_Goal of the exercise_.
Return the lines exactly as they stand, from the first of the material through the line containing "implementations for constant".

_Extracted information_.

(** * Function execution dispatch of [IFunction.cpp]

    A shallow embedding of [dbms/src/Functions/IFunction.cpp]: the
    dictionary (low cardinality) strippers, [wrapInNullable], the default
    implementations for constant and Nullable arguments, the outer
    [PreparedFunctionImpl::execute] with its result cache, and
    [FunctionBuilderImpl::getReturnType]. *)

From Stdlib Require Import List Bool Arith ZArith Lia.
From Stdlib Require String.
Import ListNotations.
Set Warnings "-register-all".

(** ** Data types *)

Inductive ground := GUInt8 | GInt32 | GString | GNothing.

Inductive DataType :=
| TBase (g : ground)
| TNullable (nested : DataType)
| TArray (nested : DataType)
| TTuple (elems : list DataType) (names : option (list String.string))
| TLowCardinality (dictionary_type : DataType).

(** [IDataType::isNullable]. *)
Definition type_isNullable (t : DataType) : bool :=
  match t with TNullable _ => true | _ => false end.

(** [IDataType::onlyNull]: [Nullable(Nothing)]. *)
Definition type_onlyNull (t : DataType) : bool :=
  match t with TNullable (TBase GNothing) => true | _ => false end.

(** [removeNullable] and [makeNullable] on types. *)
Definition removeNullable_type (t : DataType) : DataType :=
  match t with TNullable n => n | _ => t end.

Definition makeNullable_type (t : DataType) : DataType :=
  if type_isNullable t then t else TNullable t.

(** ** Columns

    Values of a dense column are integers (strings are encoded as codes).
    [CWithDictionary dict indexes shared] is a [ColumnWithDictionary]:
    [dict] is the nested column of its unique dictionary. *)

Inductive Column :=
| CVector (values : list Z)
| CConst (data : Column) (s : nat)
| CNullable (nested : Column) (null_map : list bool)
| CWithDictionary (dictionary : Column) (indexes : list nat) (shared : bool)
| CArray (data : Column) (offsets : list nat)
| CTuple (columns : list Column).

(** Induction principle that also covers the columns of a tuple. *)
Section ColumnInd.
Variable P : Column -> Prop.
Hypothesis HVector : forall v, P (CVector v).
Hypothesis HConst : forall d s, P d -> P (CConst d s).
Hypothesis HNullable : forall c m, P c -> P (CNullable c m).
Hypothesis HDict : forall d ix sh, P d -> P (CWithDictionary d ix sh).
Hypothesis HArray : forall d o, P d -> P (CArray d o).
Hypothesis HTuple : forall cs, Forall P cs -> P (CTuple cs).

Fixpoint Column_ind' (c : Column) : P c :=
  match c with
  | CVector v => HVector v
  | CConst d s => HConst d s (Column_ind' d)
  | CNullable n m => HNullable n m (Column_ind' n)
  | CWithDictionary d ix sh => HDict d ix sh (Column_ind' d)
  | CArray d o => HArray d o (Column_ind' d)
  | CTuple cs =>
      HTuple cs ((fix go (l : list Column) : Forall P l :=
                    match l with
                    | [] => Forall_nil P
                    | x :: r => Forall_cons x (Column_ind' x) (go r)
                    end) cs)
  end.
End ColumnInd.

Section TypeInd.
Variable P : DataType -> Prop.
Hypothesis HBase : forall g, P (TBase g).
Hypothesis HNullable : forall t, P t -> P (TNullable t).
Hypothesis HArray : forall t, P t -> P (TArray t).
Hypothesis HTuple : forall ts nm, Forall P ts -> P (TTuple ts nm).
Hypothesis HLC : forall t, P t -> P (TLowCardinality t).

Fixpoint DataType_ind' (t : DataType) : P t :=
  match t with
  | TBase g => HBase g
  | TNullable n => HNullable n (DataType_ind' n)
  | TArray n => HArray n (DataType_ind' n)
  | TTuple ts nm =>
      HTuple ts nm ((fix go (l : list DataType) : Forall P l :=
                       match l with
                       | [] => Forall_nil P
                       | x :: r => Forall_cons x (DataType_ind' x) (go r)
                       end) ts)
  | TLowCardinality d => HLC d (DataType_ind' d)
  end.
End TypeInd.

(** [IColumn::size]. *)
Fixpoint size (c : Column) : nat :=
  match c with
  | CVector v => length v
  | CConst _ s => s
  | CNullable n _ => size n
  | CWithDictionary _ ix _ => length ix
  | CArray _ offs => length offs
  | CTuple [] => 0
  | CTuple (c0 :: _) => size c0
  end.
(** The papers of a (conference, year) the summarization query selects
    when no LIMIT applies: those with an abstract and without a
    summary. *)
Definition backlog (db : database) (conference : string) (year : Z)
  : list (Z * string * string) :=
  omap (summary_candidate db conference year) (papers db).

(** The papers of a (conference, year) that have no summary, whether or
    not they have an abstract. *)
Definition unsummarized (db : database) (conference : string) (year : Z)
  : list paper_row :=
  List.filter
    (fun p => String.eqb (paper_conference p) conference
              && (paper_year p =? year)
              && negb (has_summary db (paper_id p)))
    (papers db).

Definition row_id (row : Z * string * string) : Z := row.1.1.

Definition ceil_div (b n : Z) : Z := (b + n - 1) / n.

(** An element [{id, tldr_en, tldr_zh}] of a well-formed answer. *)
Definition well_formed_item (item : pyval) (id : Z) : Prop :=
  exists fields en zh,
    item = JObj fields
    /\ assoc "id" fields = Some (JNum id)
    /\ assoc "tldr_en" fields = Some (JStr en)
    /\ assoc "tldr_zh" fields = Some (JStr zh).

(** A well-formed answer to a batch: a JSON array of the length of the
    batch, of well-formed elements, that covers every submitted id. *)
Definition well_formed_reply (batch : list (Z * string * string))
    (a : res reply) : Prop :=
  exists r items ids,
    a = Ok r
    /\ reply_json r = Some (JArr items)
    /\ Forall2 well_formed_item items ids
    /\ length ids = length batch
    /\ forall id, id ∈ map row_id batch -> id ∈ ids.

(** A summary tuple whose texts the driver can bind. *)
Definition storable (row : Z * pyval * pyval) : Prop :=
  bindable row.1.2 = true /\ bindable row.2 = true.

Definition well_behaved (llm : collaborator) : Prop :=
  forall k batch,
    batch <> [] ->
    well_formed_reply batch (llm k (SummarizePrompt batch) false).

(** ** Code verification *)

Definition none_verdict : verdict :=
  {| status := "None"; has_readme := false; has_code := false;
     last_commit := JNull |}.

(** What the requests of steps 1 to 4 found out about a repository. *)
Record repo_facts : Type := {
  rf_owner : string;
  rf_repo : string;
  rf_meta : pyval;
  rf_size_positive : bool;
  rf_commit_date : pyval;
  rf_pushed_at : pyval;
  rf_code_found : bool
}.

(** [last_commit]: the date of the latest commit, else [pushed_at]. *)
Definition rf_last_commit (f : repo_facts) : pyval :=
  py_or (rf_commit_date f) (rf_pushed_at f).

(** The repository of [url] was reached and each of the requests of
    steps 1 to 4 returned. *)
Definition reached (requests_get : http) (url : string)
    (token : option string) (f : repo_facts) : Prop :=
  take 2 (url_parts url) = [rf_owner f; rf_repo f]
  /\ fetch_repo_metadata requests_get url token = Ok (rf_meta f)
  /\ truthy (rf_meta f) = true
  /\ (exists size, get (rf_meta f) "size" (JNum 0) = Ok size
                   /\ gt_zero size = Ok (rf_size_positive f))
  /\ get (rf_meta f) "pushed_at" JNull = Ok (rf_pushed_at f)
  /\ fetch_latest_commit_date requests_get (rf_owner f) (rf_repo f) token
     = Ok (rf_commit_date f)
  /\ _check_code_files requests_get (rf_owner f) (rf_repo f) token
     = Ok (rf_code_found f).

(** A [dict] of the root listing with the file name [n]. *)
Definition entry_named (item : pyval) (n : string) : Prop :=
  exists fields, item = JObj fields /\ assoc "name" fields = Some (JStr n).


(** ** Sample data *)

Definition empty_db : database :=
  {| conferences := []; conferences_seq := 0; papers := [];
     summaries := []; summaries_seq := 0;
     clusters := []; clusters_seq := 0 |}.

Definition mk_conf (n : string) (y : Z) : ConferenceConfig :=
  {| name := n; year := y; arxiv_categories := ["cs.LG"]; keywords := [];
     source_priority := None; openreview := None; official_site := None |}.

Definition icml : ConferenceConfig := mk_conf "icml" 2024.
Definition nofeed : ConferenceConfig := mk_conf "Workshop" 2024.

Definition sample_deadlines : gmap string string :=
  <["ICML" := "2024-01-15"]> (<["ICLR" := "2023-09-28T23:59:59Z"]> ∅).

(** A clock that shows noon of the day with ordinal [d], one second
    later at each reading. *)
Definition clock_on (d : date) (k : nat) : datetime :=
  {| dt_ord := d; dt_micro := (43200 + Z.of_nat k) * 1000000;
     dt_offset := None |}.

Definition fresh_world : world := {| w_db := empty_db; w_tick := 0 |}.

(** Two runs on consecutive days: readings 0 and 1 fall on 2024-01-22,
    readings 2 and 3 on 2024-01-23. *)
Definition two_days_clock (k : nat) : datetime :=
  clock_on (ymd2ord 2024 1 22 + Z.of_nat (k / 2)) k.

(** The store as [setup_db.py] leaves it: the conference registered
    without a deadline. *)
Definition registered_db : database :=
  upsert_conference "icml" 2024 None empty_db.

Definition record (title : string) (source_tag : string) : Collector.paper :=
  <["title" := JStr title]> (<["authors" := JStr source_tag]> ∅).

Definition monitoring : MonitoringConfig :=
  {| deadline_lag_days := 7; arxiv_max_results := 50; arxiv_batch_days := 30 |}.

(** OpenReview returns a record without a title and one paper; arXiv
    returns the same paper with another capitalization. *)
Definition openreview_result (_ : ConferenceConfig) : list Collector.paper :=
  [record "" "or-0"; record "Attention Is All You Need" "or-1"].

Definition official_result (_ : ConferenceConfig) : list Collector.paper := [].

Definition arxiv_result (_ : string) (_ : Z) (_ _ : list string) (_ _ : Z)
  : list Collector.paper :=
  [record "ATTENTION IS ALL YOU NEED" "ax-1"; record "Mamba" "ax-2"].

(** A collaborator whose answers never parse. *)
Definition babbling_llm : collaborator :=
  fun _ _ _ => Ok {| reply_text := "Sure! Here is the JSON you asked for";
                     reply_json := None |}.

Definition item_of (row : Z * string * string) : pyval :=
  JObj [("id", JNum (row_id row));
        ("tldr_en", JStr row.1.2); ("tldr_zh", JStr row.1.2)].

(** A collaborator that answers a batch with one element per paper. *)
Definition diligent_llm : collaborator :=
  fun _ p _ =>
    match p with
    | SummarizePrompt payload =>
        Ok {| reply_text := ""; reply_json := Some (JArr (map item_of payload)) |}
    | _ => Error RequestException
    end.


Definition paper_n (abstract : option string) (i : nat) : paper_row :=
  {| paper_id := Z.of_nat i; paper_conference := "icml"; paper_year := 2024;
     paper_source := Some "arxiv"; paper_title := "paper";
     paper_abstract := abstract; paper_pdf_url := None;
     paper_arxiv_id := None; paper_created_at := Some "2024-01-22 12:00:00" |}.

Definition db_with (rows : list paper_row) : database :=
  {| conferences := []; conferences_seq := 0; papers := rows;
     summaries := []; summaries_seq := 0;
     clusters := []; clusters_seq := 0 |}.

(** 25 papers with an abstract. *)
Definition backlog_25 : database :=
  db_with (map (paper_n (Some "abstract")) (seq 1 25)).

(** 25 papers, the last 5 without an abstract. *)
Definition backlog_20_of_25 : database :=
  db_with (map (paper_n (Some "abstract")) (seq 1 20)
           ++ map (paper_n None) (seq 21 5)).

(** Paper 1 has no abstract, paper 2 has one. *)
Definition one_null_abstract : database :=
  db_with [paper_n None 1; paper_n (Some "abstract") 2].

Definition new_client : client := {| requests := 0; tools := [] |}.

(** A GitHub that knows the repository acme/model: 120 KB, last commit on
    2024-02-01, a [train.py] at the root, a readme. *)
Definition sample_github : http :=
  fun url _ =>
    if String.eqb url "https://api.github.com/repos/acme/model" then
      Ok {| status_code := 200;
            json := Some (JObj [("size", JNum 120);
                                ("pushed_at", JStr "2024-03-01T00:00:00Z")]) |}
    else if String.eqb url
              "https://api.github.com/repos/acme/model/commits?per_page=1" then
      Ok {| status_code := 200;
            json := Some (JArr [JObj [("commit",
                            JObj [("author",
                              JObj [("date", JStr "2024-02-01T10:00:00Z")])])]]) |}
    else if String.eqb url
              "https://api.github.com/repos/acme/model/contents" then
      Ok {| status_code := 200;
            json := Some (JArr [JObj [("name", JStr "README.md")];
                                JObj [("name", JStr "Train.PY")]]) |}
    else if String.eqb url
              "https://api.github.com/repos/acme/model/readme" then
      Ok {| status_code := 200;
            json := Some (JObj [("content", JStr "Q29kZSBjb21pbmcgc29vbg==")]) |}
    else Ok {| status_code := 404; json := None |}.

(** The decoder on the sample readme. *)
Definition sample_b64decode (_ : string) : option string :=
  Some "Code coming soon".

Definition sample_url : string := "https://github.com/acme/model/".


(** A collaborator that plans one call of the tool, judges every readme
    a placeholder, and reports the executed calls. *)
Definition strict_reviewer : collaborator :=
  fun _ p _ =>
    match p with
    | PlanPrompt _ _ payload =>
        Ok {| reply_text := "";
              reply_json :=
                Some (JArr [JObj [("tool", JStr "check_placeholder");
                                  ("input", payload)]]) |}
    | PlaceholderPrompt _ => Ok {| reply_text := "True"; reply_json := None |}
    | ToolSummaryPrompt _ executed =>
        Ok {| reply_text := "";
              reply_json := Some (JObj [("calls", JArr executed)]) |}
    | SummarizePrompt _ => Error RequestException
    end.

End Spec.

(** ** More of the trigger engine: what a run keeps *)

Module TriggerSpec.
Import Py Datetime Config Db CcfMonitor Spec.

(** Two rows that differ at most in [triggered_at]. *)
Definition same_but_stamp (r r' : conference_row) : Prop :=
  conf_id r' = conf_id r
  /\ conf_name r' = conf_name r
  /\ conf_year r' = conf_year r
  /\ conf_deadline r' = conf_deadline r.

(** The table after a statement: the rows it had, in place and changed at
    most in [triggered_at], followed by new rows. *)
Definition grown_from (rows rows' : list conference_row) : Prop :=
  exists kept added, rows' = kept ++ added /\ Forall2 same_but_stamp rows kept.

(** The (name, year) keys of the table, the columns of its UNIQUE
    constraint. *)
Definition conf_keys (db : database) : list (string * Z) :=
  map (fun r => (conf_name r, conf_year r)) (conferences db).

(** Some configured conference has the key (n, y). *)
Definition configured (confs : list ConferenceConfig) (n : string) (y : Z)
  : Prop :=
  exists conf, conf ∈ confs /\ name conf = n /\ year conf = y.

End TriggerSpec.

(** ** More of the collector *)

Module CollectorSpec.
Import Py Config Collector Spec.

_Solved problem_.
(** * Function execution dispatch of [IFunction.cpp]

    A shallow embedding of [dbms/src/Functions/IFunction.cpp]: the
    dictionary (low cardinality) strippers, [wrapInNullable], the default
    implementations for constant and Nullable arguments, the outer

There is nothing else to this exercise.